[Collection entries]

Lemma flat_copies_all_witness :
  (mirror_dir_structure cfg_flat = false
   ∧ resolve (parts (output_dir cfg_flat)) fs_empty_out = Some (Dir true [])
   ∧ Forall (λ d, valid_component (name (parse (fd_path d)))) [d_first; d_third_x]
   ∧ length [d_first; d_third_x] ≤ S 1)
  ∧ ∃ st,
      write_all 1 cfg_flat {| fs := fs_empty_out; processed_files := [] |}
        (map (λ d, Ok (Some d)) [d_first; d_third_x]) = Some (Ok st)
      ∧ NoDup (processed_files st)
      ∧ Forall2 (λ q d,
           (∃ k, q = child (output_dir cfg_flat)
                       (flat_name (name (parse (fd_path d))) k))
           ∧ read_text (fs st) q = Ok (fd_content d))
          (processed_files st) [d_first; d_third_x].
Proof.
  assert (H : mirror_dir_structure cfg_flat = false
              ∧ resolve (parts (output_dir cfg_flat)) fs_empty_out = Some (Dir true [])
              ∧ Forall (λ d, valid_component (name (parse (fd_path d))))
                  [d_first; d_third_x]
              ∧ length [d_first; d_third_x] ≤ S 1).
  { split_and!; [reflexivity|reflexivity| |simpl; lia].
    repeat apply Forall_cons_2; [| |apply Forall_nil_2];
      apply valid_componentb_true; reflexivity. }
  split; [exact H|].
  destruct H as (H1 & H2 & H3 & H4).
  exact (flat_copies_all 1 cfg_flat fs_empty_out [d_first; d_third_x] H1 H2 H3 H4).
Defined.

Lemma write_all_records (fuel : nat) (cfg : FileProcessorConfig) (fs1 : node)
    (files : list Path) :
  ∀ st, write_all fuel cfg st (map (process_file cfg fs1) files)
        = write_all fuel cfg st
            (map (λ d, Ok (Some d)) (records (map (process_file cfg fs1) files))).
Proof.
  induction files as [|p files IH]; intros st; [done|]. cbn [map].
  destruct (process_file_never_raises cfg fs1 p) as [[d|] E]; rewrite E.
  - change (records (Ok (Some d) :: ?l)) with (d :: records l). cbn [map write_all].
    destruct (write_output_file fuel cfg st (Some d)) as [st1|]; [|done].
    cbn [mbind option_bind]. apply IH.
  - change (records (Ok None :: ?l)) with (records l). cbn [write_all write_output_file].
    cbn [mbind option_bind]. apply IH.
Qed.

(** The record of a collected file carries the name of the file. *)
Lemma records_valid (cfg : FileProcessorConfig) (fs0 fs1 : node) :
  wf_names fs0 = true →
  Forall (λ d, valid_component (name (parse (fd_path d))))
    (records (map (process_file cfg fs1) (collect_files cfg fs0))).
Proof.
  intros Hwf. apply Forall_forall. intros d Hd. unfold records in Hd.
  apply list_elem_of_omap in Hd as (r & Hr & Hd).
  destruct r as [[d'|]|]; try done. injection Hd as ->.
  apply list_elem_of_fmap in Hr as (p & Hp & Hin). symmetry in Hp.
  apply (collect_files_In cfg fs0 p Hwf) in Hin as (ds & file & -> & Hds & Hfile & _).
  apply process_file_collected in Hp. rewrite Hp, parse_str_relative.
  - change {| anchored := false; parts := ds ++ [file] |}
      with (child {| anchored := false; parts := ds |} file).
    by rewrite name_child.
  - by destruct ds.
  - apply Forall_app. split; [|apply Forall_cons; split; [done|apply Forall_nil_2]].
    eapply Forall_impl; [done|]. by intros ? [_ ?].
Qed.

Lemma records_length (results : list (result (option FileData))) :
  length (records results) ≤ length results.
Proof.
  induction results as [|r l IH]; [done|].
  assert (H : length (records (r :: l)) ≤ S (length (records l)))
    by (destruct r as [[d|]|e];
          [change (records (Ok (Some d) :: l)) with (d :: records l); simpl; lia
          |change (records (Ok None :: l)) with (records l); lia
          |change (records (Raise e :: l)) with (records l); lia]).
  rewrite length_cons. lia.
Qed.

(** X13: a run in flat mode, end to end.  When the text-output directory
    is not the output directory, the combined text lists every record the
    reader produced from the collected files, in the order of collection:
    its block carries the path of its own copy, the name of the file or
    that name with a counter, directly in the output directory, and the
    content that was read; [combined.txt] then holds that text.  The text
    is empty instead only if [combined.txt] could not be written: making
    the text-output directory raised, or writing the file did, in the file
    system the tree generator left.  As many probes as files were collected
    are enough. *)
Theorem flat_run_combined (cfg : FileProcessorConfig) (fs0 fs1 : node) (fuel : nat) :
  let ds := records (map (process_file cfg fs1) (collect_files cfg fs1)) in
  let combined_file := absolute (text_output cfg) </> "combined.txt" in
  mirror_dir_structure cfg = false →
  wf_names fs0 = true → wf_path (output_dir cfg) →
  parts (text_output cfg) ≠ parts (output_dir cfg) →
  clear_output cfg fs0 = Ok fs1 →
  0 < max_workers cfg →
  length (collect_files cfg fs1) ≤ S fuel →
  ∃ r fs' outs st,
    process_directory fuel cfg fs0 = Some (Ok (r, fs'))
    ∧ write_all fuel cfg {| fs := fs1; processed_files := [] |}
        (map (process_file cfg fs1) (collect_files cfg fs1)) = Some (Ok st)
    ∧ NoDup outs
    ∧ Forall2 (λ q d, ∃ k, q = child (output_dir cfg)
                                 (flat_name (name (parse (fd_path d))) k)) outs ds
    ∧ let fs2 := (generate_tree_output cfg (fs st)).2 in
      let text :=
        Str.concat
          (zip_with (λ q d, "File: " +:+ str q +:+ nl +:+ fd_content d +:+ nl +:+ nl)
             outs ds) in
      (combined_output r = text ∧ read_text fs' combined_file = Ok text)
      ∨ (combined_output r = ""
         ∧ (is_ok (mkdir true fs2 (text_output cfg)) = false
            ∨ ∃ fs3, mkdir true fs2 (text_output cfg) = Ok fs3
                     ∧ is_ok (write_text fs3 combined_file text) = false)).
Proof.
  intros ds combined_file Hflat Hwf Hout Hne Hclear Hpool Hfuel.
  rewrite process_directory_pool by done.
  destruct (clear_output_state cfg fs0 fs1 Hwf Hout Hclear) as [Hwf1 Hres].
  pose proof (records_valid cfg fs1 fs1 Hwf1) as Hvalid. fold ds in Hvalid.
  destruct (write_all_flat_any fuel cfg ds Hflat Hvalid fs1 [] [] Hres)
    as (st & xs & ents & Hw & Hpr & Hres' & Hall & Hnd & _).
  { pose proof (records_length (map (process_file cfg fs1) (collect_files cfg fs1))) as Hl.
    rewrite length_map in Hl. fold ds in Hl. simpl. lia. }
  simpl in Hpr, Hres', Hall.
  rewrite Hclear, write_all_records. fold ds. rewrite Hw.
  cbn [mbind option_bind].
  assert (Hvalid_tree : valid_component "combined.tree.txt")
    by (by apply valid_componentb_true).
  assert (Hread : Forall2 (λ q c, read_text (generate_tree_output cfg (fs st)).2 q = Ok c)
                    (map (child (output_dir cfg)) xs) (map fd_content ds)).
  { apply Forall2_fmap. eapply Forall2_impl; [done|]. intros x d [_ Hx]. simpl.
    apply generate_tree_output_frame.
    - rewrite div_component by done. simpl. intros H. by apply app_inj_tail in H as [? _].
    - apply read_text_Ok. simpl. rewrite resolve_app, Hres'. simpl. by rewrite Hx. }
  destruct (generate_tree_output cfg (fs st)) as [t fs2] eqn:Etree. simpl in Hread.
  apply combined_content_Ok in Hread. rewrite zip_with_fmap_r in Hread.
  unfold generate_combined_output. cbn [fs processed_files]. rewrite Hpr, Hread.
  assert (Houts : NoDup (map (child (output_dir cfg)) xs)).
  { apply (NoDup_fmap_2_strong (child (output_dir cfg))); [|done].
    intros x y _ _ H. apply (f_equal parts) in H. simpl in H.
    by apply app_inj_tail in H as [_ ?]. }
  assert (Hshape : Forall2 (λ q d, ∃ k, q = child (output_dir cfg)
                              (flat_name (name (parse (fd_path d))) k))
                     (map (child (output_dir cfg)) xs) ds).
  { apply Forall2_fmap_l. eapply Forall2_impl; [done|]. intros x d [[k ->] _]. by exists k. }
  fold combined_file.
  destruct (mkdir true fs2 (text_output cfg)) as [fs3|e] eqn:Em;
    [destruct (write_text fs3 combined_file _) as [fs4|e] eqn:Ew|];
    eexists _, _, (map (child (output_dir cfg)) xs), st;
    (split_and!; [done|done|done|done|]); rewrite Etree; cbn zeta;
    cbn [snd combined_output].
  - left. split; [done|]. apply read_text_Ok. by eapply write_at_resolve_self.
  - right. split; [done|]. right. exists fs3. by rewrite Em, Ew.
  - right. split; [done|]. left. by rewrite Em.
Qed.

● **WHAT THE TASK ASKS**: Using the records above, filter out every line that lacks the string "false" and copy the rest.

● **ANSWER BELOW**:
  (mirror_dir_structure cfg_flat = false
  assert (H : mirror_dir_structure cfg_flat = false
  - change {| anchored := false; parts := ds ++ [file] |}
      with (child {| anchored := false; parts := ds |} file).
  mirror_dir_structure cfg = false →
         ∧ (is_ok (mkdir true fs2 (text_output cfg)) = false
                     ∧ is_ok (write_text fs3 combined_file text) = false)).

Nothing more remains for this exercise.